Data extract
(* ===== verification/GraphProps.v ===== *)
(** * Properties of the token graph

    The invariant of every reachable graph, the functional behaviour of
    [apply_pool], [remove_pool_compacting] and [from_registry] against the
    abstract state [pool_tokens], and the agreement of incremental maintenance
    with a rebuild. *)

From S2P Require Import Prelude AmmState Petgraph Graph GraphPairs GraphInv.

(** ** Token normalisation *)

Lemma elem_of_dedup {A} `{EqDecision A} (l : list A) x : x ∈ dedup l ↔ x ∈ l.
Proof.
  induction l as [|a [|b l] IH]; [done..|].
  cbn [dedup]. case_decide; subst.
  - rewrite IH. set_solver.
  - rewrite !elem_of_cons in *. rewrite IH. set_solver.
Qed.

Lemma dedup_sorted (l : list Address) :
  StronglySorted Z.le l → StronglySorted Z.lt (dedup l).
Proof.
  induction 1 as [|a l Hl IH Ha]; [constructor|].
  destruct l as [|b l]; [by repeat constructor|].
  cbn [dedup]. case_decide as Hab; [done|].
  constructor; [done|]. apply Forall_forall. intros x Hx.
  apply (elem_of_dedup (b :: l)) in Hx. apply StronglySorted_inv in Hl as [_ Hb].
  rewrite Forall_forall in Hb. apply Forall_cons in Ha as [Hab' _].
  apply elem_of_cons in Hx as [->|Hx]; [lia|]. specialize (Hb x Hx). lia.
Qed.

Lemma sorted_lt_nodup (l : list Z) : StronglySorted Z.lt l → NoDup l.
Proof.
  induction 1 as [|a l Hl IH Ha]; constructor; [|done].
  intros Hin. rewrite Forall_forall in Ha. specialize (Ha a Hin). lia.
Qed.

Lemma normalized_sorted (ts : list Address) :
  StronglySorted Z.lt (dedup (stable_sort address_le ts)).
Proof.
  apply dedup_sorted. eapply StronglySorted_weaken.
  - apply stable_sort_sorted.
    + intros x y. unfold address_le. rewrite !bool_decide_eq_true. lia.
    + intros x y z. unfold address_le. rewrite !bool_decide_eq_true. lia.
  - intros x y. unfold address_le. by rewrite bool_decide_eq_true.
Qed.

Lemma elem_of_normalized (ts : list Address) t :
  t ∈ dedup (stable_sort address_le ts) ↔ t ∈ ts.
Proof. by rewrite elem_of_dedup, elem_of_stable_sort. Qed.

(** [normalize_tokens] yields the tokens of its input in strictly ascending
    byte order without repetitions, and fails with the number of distinct
    tokens exactly when there are fewer than two. *)
Theorem normalize_tokens_spec (tokens : list Address) :
  match normalize_tokens tokens with
  | Ok ts => StronglySorted Z.lt ts ∧ (∀ t, t ∈ ts ↔ t ∈ tokens) ∧ 2 ≤ length ts
  | Err reason =>
      ∃ n, reason = TooFewTokens n ∧ n < 2 ∧
        size (list_to_set tokens : gset Address) = n
  end.
Proof.
  unfold normalize_tokens. set (ts := dedup _).
  assert (∀ t, t ∈ ts ↔ t ∈ tokens) as Hin by apply elem_of_normalized.
  assert (StronglySorted Z.lt ts) as Hs by apply normalized_sorted.
  case_decide as Hlen.
  - exists (length ts). split_and!; [done..|].
    rewrite <- (size_list_to_set (C := gset Address) ts) by by apply sorted_lt_nodup.
    f_equal. set_solver.
  - split_and!; [done..|lia].
Qed.

Lemma normalize_tokens_Ok tokens ts :
  normalize_tokens tokens = Ok ts → NoDup ts ∧ 2 ≤ length ts.
Proof.
  unfold normalize_tokens. case_decide; [done|]. intros [= <-].
  split; [apply sorted_lt_nodup, normalized_sorted|lia].
Qed.

Section props.
Context `{!AmmTypes} `{!Petgraph Address EdgeData} `{!PetgraphLaws Address EdgeData}.
Implicit Types (g : AmmGraph) (p : PoolKey) (o : GraphBuildOptions)
  (r : PoolRegistration) (R : AdapterRegistry).

Lemma tokens_for_pool_Ok r ts : tokens_for_pool r = Ok ts → NoDup ts ∧ 2 ≤ length ts.
Proof.
  unfold tokens_for_pool. rewrite result_bind_Ok. intros (l & _ & Hl).
  by eapply normalize_tokens_Ok.
Qed.

(** ** The abstract state: indexed pools and their tokens *)

(** The tokens a registration should be indexed with, or why it is not. *)
Definition searchable_tokens o r : result SkippedPoolReason (list Address) :=
  if is_indexable_status (reg_status r) o then tokens_for_pool r
  else Err (SkipStatus (reg_status r)).

Definition apply_spec o r (m : gmap PoolKey (list Address)) :
    GraphPoolMutation * gmap PoolKey (list Address) :=
  match searchable_tokens o r, m !! reg_key r with
  | Ok ts, Some old =>
      if decide (old = ts) then (MutUnchanged, m)
      else (MutUpdated (Z.of_nat (length old * (length old - 1)))
              (directed_edge_count (length ts)), <[reg_key r := ts]> m)
  | Ok ts, None =>
      (MutAdded (directed_edge_count (length ts)), <[reg_key r := ts]> m)
  | Err _, Some old =>
      (MutRemoved (Z.of_nat (length old * (length old - 1))), delete (reg_key r) m)
  | Err reason, None => (MutSkipped reason, m)
  end.

(** The version after a mutation; [None] is the exhausted counter. *)
Definition version_after (m : GraphPoolMutation) (v : GraphVersion) : option GraphVersion :=
  if topology_changed m then GraphVersion_next v else Some v.

Lemma remove_pool_edges_set_version p v g :
  remove_pool_edges p (set_version v g) =
  let '(x, g') := remove_pool_edges p g in (x, set_version v g').
Proof. unfold remove_pool_edges. simpl. by destruct (edge_map g !! p). Qed.

(** [remove_pool_compacting] on an indexed and on an unknown pool. *)
Lemma remove_pool_compacting_spec p g :
  graph_wf g →
  match pool_tokens g !! p with
  | None => remove_pool_compacting p g = Some (MutUnchanged, g)
  | Some ts =>
      ∃ g', remove_pool_compacting p g =
          (v ← GraphVersion_next (version g);
           Some (MutRemoved (Z.of_nat (length ts * (length ts - 1))), set_version v g')) ∧
        graph_wf g' ∧ pool_tokens g' = delete p (pool_tokens g) ∧ version g' = version g ∧
        ∀ t, is_Some (node_map g' !! t) ↔ is_Some (node_map g !! t) ∧
          (t ∈ ts → ∃ q us, q ≠ p ∧ pool_tokens g !! q = Some us ∧ t ∈ us)
  end.
Proof.
  intros Hwf. unfold remove_pool_compacting.
  pose proof (remove_pool_edges_wf p g Hwf) as Hrem. simpl in Hrem.
  destruct (pool_tokens g !! p) as [ts|] eqn:Hp; simpl in Hrem.
  2: { by rewrite (remove_pool_edges_absent p g Hwf Hp). }
  pose proof (wf_topology _ Hwf p) as Htp. rewrite Hp in Htp.
  destruct Htp as (_ & Hlen & _).
  destruct (remove_pool_edges p g) as [[n us] g1].
  destruct Hrem as (Hwf1 & -> & -> & Htok & Hnm & Hv).
  destruct (prune_orphan_tokens_wf ts g1 Hwf1) as (Hwf2 & Htok2 & Hv2 & Hn2).
  exists (prune_orphan_tokens ts g1). split.
  { rewrite decide_False by nia. by rewrite Hv2, Hv. }
  split_and!; [done|congruence|congruence|].
  intros t. rewrite Hn2, Hnm, Htok. setoid_rewrite lookup_delete_Some. naive_solver.
Qed.

(** One application of a registration refines [apply_spec] on the abstract
    state; the graph keeps its invariant and stays compact. *)
Lemma apply_pool_refines r o g :
  graph_wf g →
  ∃ g', apply_pool r o g =
      (let m := (apply_spec o r (pool_tokens g)).1 in
       v ← version_after m (version g); Some (m, set_version v g')) ∧
    graph_wf g' ∧ pool_tokens g' = (apply_spec o r (pool_tokens g)).2 ∧
    version g' = version g ∧ (no_orphans g → no_orphans g').
Proof.
  intros Hwf.
  assert (∀ g1, set_version (version g1) g1 = g1) as Hset by by intros [].
  assert (∀ reason, searchable_tokens o r = Err reason →
    ∃ g', remove_or_skip (reg_key r) reason g =
      (let m := (apply_spec o r (pool_tokens g)).1 in
       v ← version_after m (version g); Some (m, set_version v g')) ∧
    graph_wf g' ∧ pool_tokens g' = (apply_spec o r (pool_tokens g)).2 ∧
    version g' = version g ∧ (no_orphans g → no_orphans g')) as Hskip.
  { intros reason Hreason. unfold apply_spec, remove_or_skip. rewrite Hreason.
    pose proof (remove_pool_compacting_spec (reg_key r) g Hwf) as Hrem.
    destruct (pool_tokens g !! reg_key r) as [old|] eqn:Hold; simpl.
    - destruct Hrem as (g' & -> & Hwf' & Htok & Hv & Hn). exists g'.
      split; [unfold version_after; simpl; by destruct (GraphVersion_next (version g))|].
      split_and!; [done..|]. intros Hno t. rewrite Hn, Htok.
      setoid_rewrite lookup_delete_Some. specialize (Hno t).
      destruct (decide (t ∈ old)); naive_solver congruence.
    - exists g. rewrite Hrem. simpl. rewrite Hset. done. }
  unfold apply_pool. unfold searchable_tokens in Hskip.
  destruct (is_indexable_status (reg_status r) o) eqn:Hst; [|by apply Hskip].
  destruct (tokens_for_pool r) as [ts|reason] eqn:Hts; [|by apply Hskip].
  clear Hskip. destruct (tokens_for_pool_Ok _ _ Hts) as [Hnd Hlen].
  unfold apply_spec, searchable_tokens. rewrite Hst, Hts.
  destruct (pool_tokens g !! reg_key r) as [old|] eqn:Hold.
  - case_decide as Heq; simpl.
    { exists g. by rewrite Hset. }
    pose proof (remove_pool_edges_wf (reg_key r) g Hwf) as Hrem. simpl in Hrem.
    rewrite Hold in Hrem. simpl in Hrem.
    destruct (remove_pool_edges (reg_key r) g) as [[n us] g1].
    destruct Hrem as (Hwf1 & -> & -> & Htok1 & Hnm1 & Hv1).
    destruct (prune_orphan_tokens_wf old g1 Hwf1) as (Hwf2 & Htok2 & Hv2 & Hn2).
    destruct (add_pool_edges_wf (reg_key r) ts (prune_orphan_tokens old g1))
      as (Hwf3 & Htok3 & Hv3 & Hd3); [done| |done|done|].
    { by rewrite Htok2, Htok1, lookup_delete_eq. }
    exists (add_pool_edges (reg_key r) ts (prune_orphan_tokens old g1)).
    rewrite Hv3, Hv2, Hv1, Htok3, Htok2, Htok1, insert_delete_eq.
    split_and!; [done..|]. intros Hno t.
    rewrite <- elem_of_dom, Hd3, elem_of_union, elem_of_list_to_set, elem_of_dom.
    rewrite Hn2, Hnm1, Htok1, Htok3, Htok2, Htok1, insert_delete_eq.
    setoid_rewrite lookup_delete_Some. setoid_rewrite lookup_insert_Some.
    specialize (Hno t). destruct (decide (t ∈ old)); naive_solver congruence.
  - destruct (add_pool_edges_wf (reg_key r) ts g) as (Hwf3 & Htok3 & Hv3 & Hd3); [done..|].
    exists (add_pool_edges (reg_key r) ts g). simpl. rewrite Hv3, Htok3.
    split_and!; [done..|]. intros Hno t.
    rewrite <- elem_of_dom, Hd3, elem_of_union, elem_of_list_to_set, elem_of_dom, Htok3.
    setoid_rewrite lookup_insert_Some. specialize (Hno t). naive_solver congruence.
Qed.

Task to complete
Only one stretch is wanted, so please give again exactly the lines from the start of the data through the line containing "[apply_pool], [remove_pool_compacting] and", both ends included.

Solution for this exercise
(* ===== verification/GraphProps.v ===== *)
(** * Properties of the token graph

    The invariant of every reachable graph, the functional behaviour of
    [apply_pool], [remove_pool_compacting] and [from_registry] against the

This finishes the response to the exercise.